_Exercise prompt:_
Find every line with the string "that" in the material below and copy it.

_Excerpted records:_
****************
(** C26. However the goroutines of a monitor interleave - pings of one or of
    several pingers, failures counted and forgotten under separate locks,
    pingers started and stopped - a container that misses [n] pings in a row is
    started at least [n / threshold] times and at most [n] times once the results
    are handled: two failures may restart it twice, but none is lost. *)
Theorem restarts_in_any_order workers m key es w : exec workers es (started m) = Some w ->
  0 < failureThreshold m -> failures m !! key = None -> Zlen es < 2 ^ 63 ->
  let rs := outcomes workers es (started m) in
  Forall (fun r => r.1 = key -> r.2 = false) rs ->
  count (forgetting key) (threads w) = 0 -> count (restarting key) (threads w) = 0 ->
  misses key rs / failureThreshold m <= restartsOf key (mon w) - restartsOf key m <= misses key rs.
Proof.
  intros Hx HT Hf Hl rs Hrs Hq1 Hq2.
  assert (accounted key (failureThreshold m) (restartsOf key m) 0 (started m)) as H0.
  { unfold accounted, fails. cbn [mon started threads]. rewrite Hf, !count_started. cbn [default forgetting restarting one]. lia. }
  pose proof (accounted_exec workers key _ _ HT es 0 _ _ Hx Hrs ltac:(lia) ltac:(lia) H0) as (_ & Hc & Hlo & Hr & Hhi).
  fold rs in Hc, Hlo, Hr, Hhi. rewrite Hq1, Hq2 in *. rewrite Z.add_0_l in *. split; [|lia].
  apply Z.lt_succ_r, Z.div_lt_upper_bound; [done|]. lia.
Qed.

(** ** A pinger that nobody can stop *)
(** A pinger that is neither [m.pinger] nor cancelled. *)
Definition orphan (k : nat) (w : pworld) : Prop :=
  current w <> Some k /\ exists p, pingers w !! k = Some p /\ cancelled p = false /\ finished p = false.
Lemma orphan_same k w w' : pingers w' = pingers w -> current w' = current w -> orphan k w -> orphan k w'.
Proof. unfold orphan. by intros -> ->. Qed.
Lemma spawn_same k ids ws w w' : spawn k ids ws w = Some w' -> pingers w' = pingers w /\ current w' = current w /\ stopped w' = stopped w.
Proof.
  revert ws w. induction ids as [|i ids IH]; intros [|x ws] w H; cbn in H; try done; [by injection H as ->|].
  destruct (decide _); [|done]. by apply IH in H.
Qed.
Lemma orphan_step workers k w e w' : pstep workers w e = Some w' -> stopped w' = false -> orphan k w -> orphan k w'.
Proof.
  intros Hs Hns (Hk & p & Hp & Hc & Hf). unfold pstep in Hs. destruct (panicked w); [done|].
  assert (forall w', pingers w' = pingers w -> current w' = current w -> orphan k w') as Hsame.
  { intros w2 H1 H2. apply (orphan_same k w); [done..|]. split; [done|by exists p]. }
  destruct e as [leads still| |i|i|j|j ids|j|i datagram].
  - destruct (decide (threads w !! 0%nat = Some Looping)) as [_|]; [|done].
    destruct leads, (current w) as [j|] eqn:Ecur, still; injection Hs as <-; try (apply Hsame; [done|cbn; congruence]);
      unfold startNew in *; (destruct (pinging _) as [l|]; [|apply Hsame; [done|cbn; congruence]]);
      set (f := fresh (dom (pingers w))) in *;
      assert (f <> k) as Hne by (intros <-; apply (is_fresh (dom (pingers w))), elem_of_dom; by exists p);
      (split; [cbn; congruence|]); exists p; cbn; by rewrite lookup_insert_ne.
  - destruct (decide _); [|done]. injection Hs as <-. by apply Hsame.
  - destruct (decide _); [|done]. by injection Hs as <-.
  - apply bind_Some in Hs as (q & Hi & Hg). destruct q as [|loop|loop|loop j|loop|j x|j key|j key|]; cbn in Hg; try done.
    + injection Hg as <-. by apply Hsame.
    + destruct (current w) as [j|] eqn:Ecur; injection Hg as <-; [|apply Hsame; [done|cbn; congruence]].
      assert (j <> k) as Hne by congruence. unfold cancelPinger in *.
      destruct (pingers w !! j) as [q|]; [destruct (begun q)|]; try (apply Hsame; [done|cbn; congruence]).
      split; [cbn; congruence|]. exists p. cbn. by rewrite lookup_insert_ne.
    + destruct (inFlight j w); [done|]. injection Hg as <-. by apply Hsame.
    + injection Hg as <-. split; [done|by exists p].
    + injection Hg as <-. by apply Hsame.
    + injection Hg as <-. by apply Hsame.
  - apply bind_Some in Hs as (q & Hq & Hs). destruct (begun q); [done|]. injection Hs as <-. split; [done|]. cbn.
    destruct (decide (j = k)) as [->|Hne]; [|exists p; by rewrite lookup_insert_ne].
    rewrite Hp in Hq. injection Hq as <-. eexists. by rewrite lookup_insert_eq.
  - apply bind_Some in Hs as (q & Hq & Hs). destruct (begun q && negb (finished q)); [|done]. apply spawn_same in Hs as (H1 & H2 & H3). by apply Hsame.
  - apply bind_Some in Hs as (q & Hq & Hs). destruct (begun q && (cancelled q || stopped w)) eqn:Eb; [|done]. injection Hs as <-.
    cbn [stopped setPinger] in Hns. split; [done|]. cbn. destruct (decide (j = k)) as [->|Hne]; [|exists p; by rewrite lookup_insert_ne].
    rewrite Hp in Hq. injection Hq as <-. rewrite Hc, Hns, andb_false_r in Eb. done.
  - destruct (threads w !! i) as [q|]; [|done]. destruct q; try done.
    destruct (pingWorker worker datagram) as [[name ok]|e|e]; injection Hs as <-; [|by apply Hsame..].
    unfold countResult in *. by destruct ok; apply Hsame.
Qed.
Lemma go_stopped i p w w' : pgo i p w = Some w' -> stopped w' = stopped w.
Proof.
  destruct p as [|loop|loop|loop j|loop|j x|j key|j key|]; cbn; try done; [by intros [= <-]| | |by intros [= <-]..].
  - destruct (current w); intros [= <-]; [|done]. unfold cancelPinger. cbn. destruct (pingers w !! _) as [q|]; [by destruct (begun q)|done].
  - destruct (inFlight j w); [done|]. by intros [= <-].
Qed.
Lemma step_stopped workers w e w' : pstep workers w e = Some w' -> stopped w = true -> stopped w' = true.
Proof.
  unfold pstep. destruct (panicked w); [done|]. intros Hs H. destruct e as [leads still| |i|i|j|j ids|j|i datagram].
  - destruct (decide _); [|done]. destruct leads, (current w), still; injection Hs as <-; try done; unfold startNew; by destruct (pinging _).
  - destruct (decide _); [|done]. by injection Hs as <-.
  - destruct (decide _); [|done]. by injection Hs as <-.
  - apply bind_Some in Hs as (q & _ & Hg). by rewrite (go_stopped _ _ _ _ Hg).
  - apply bind_Some in Hs as (q & _ & Hs). destruct (begun q); [done|]. by injection Hs as <-.
  - apply bind_Some in Hs as (q & _ & Hs). destruct (begun q && negb (finished q)); [|done]. apply spawn_same in Hs as (_ & _ & Hst). by rewrite Hst.
  - apply bind_Some in Hs as (q & _ & Hs). destruct (begun q && (cancelled q || stopped w)); [|done]. by injection Hs as <-.
  - destruct (threads w !! i) as [q|]; [|done]. destruct q; try done.
    destruct (pingWorker worker datagram) as [[name ok]|e|e]; injection Hs as <-; [|done..]. unfold countResult. by destruct ok.
Qed.
Lemma exec_stopped workers es : forall w w', exec workers es w = Some w' -> stopped w = true -> stopped w' = true.
Proof.
  induction es as [|e es IH]; intros w w' Hx H; cbn in Hx; [by injection Hx as <-|].
  apply bind_Some in Hx as (w1 & Hs & Hx). apply (IH w1 w' Hx). by eapply step_stopped.
Qed.
(** C27. [Pinger.Start] sets [p.cancel] in a goroutine of its own, so a leader that
    is deposed before that goroutine has run drops its pinger without cancelling
    it: whatever happens later, as long as the monitor runs this pinger is never
    cancelled and never ends - it goes on pinging, and counting failures, beside
    the pinger of the next leader and of the same monitor when it leads again. *)
Theorem orphan_pinger_stays workers es : forall k w w', exec workers es w = Some w' -> orphan k w -> stopped w' = false -> orphan k w'.
Proof.
  induction es as [|e es IH]; intros k w w' Hx Ho Hns; cbn in Hx; [by injection Hx as <-|].
  apply bind_Some in Hx as (w1 & Hs & Hx). apply (IH k w1 w' Hx); [|done]. apply (orphan_step _ _ _ _ _ Hs); [|done].
  destruct (stopped w1) eqn:E; [|done]. apply (exec_stopped _ _ _ _ Hx) in E. congruence.
Qed.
****************
_Solution for this exercise:_
    pingers started and stopped - a container that misses [n] pings in a row is
(** ** A pinger that nobody can stop *)
(** A pinger that is neither [m.pinger] nor cancelled. *)
(** C27. [Pinger.Start] sets [p.cancel] in a goroutine of its own, so a leader that
    is deposed before that goroutine has run drops its pinger without cancelling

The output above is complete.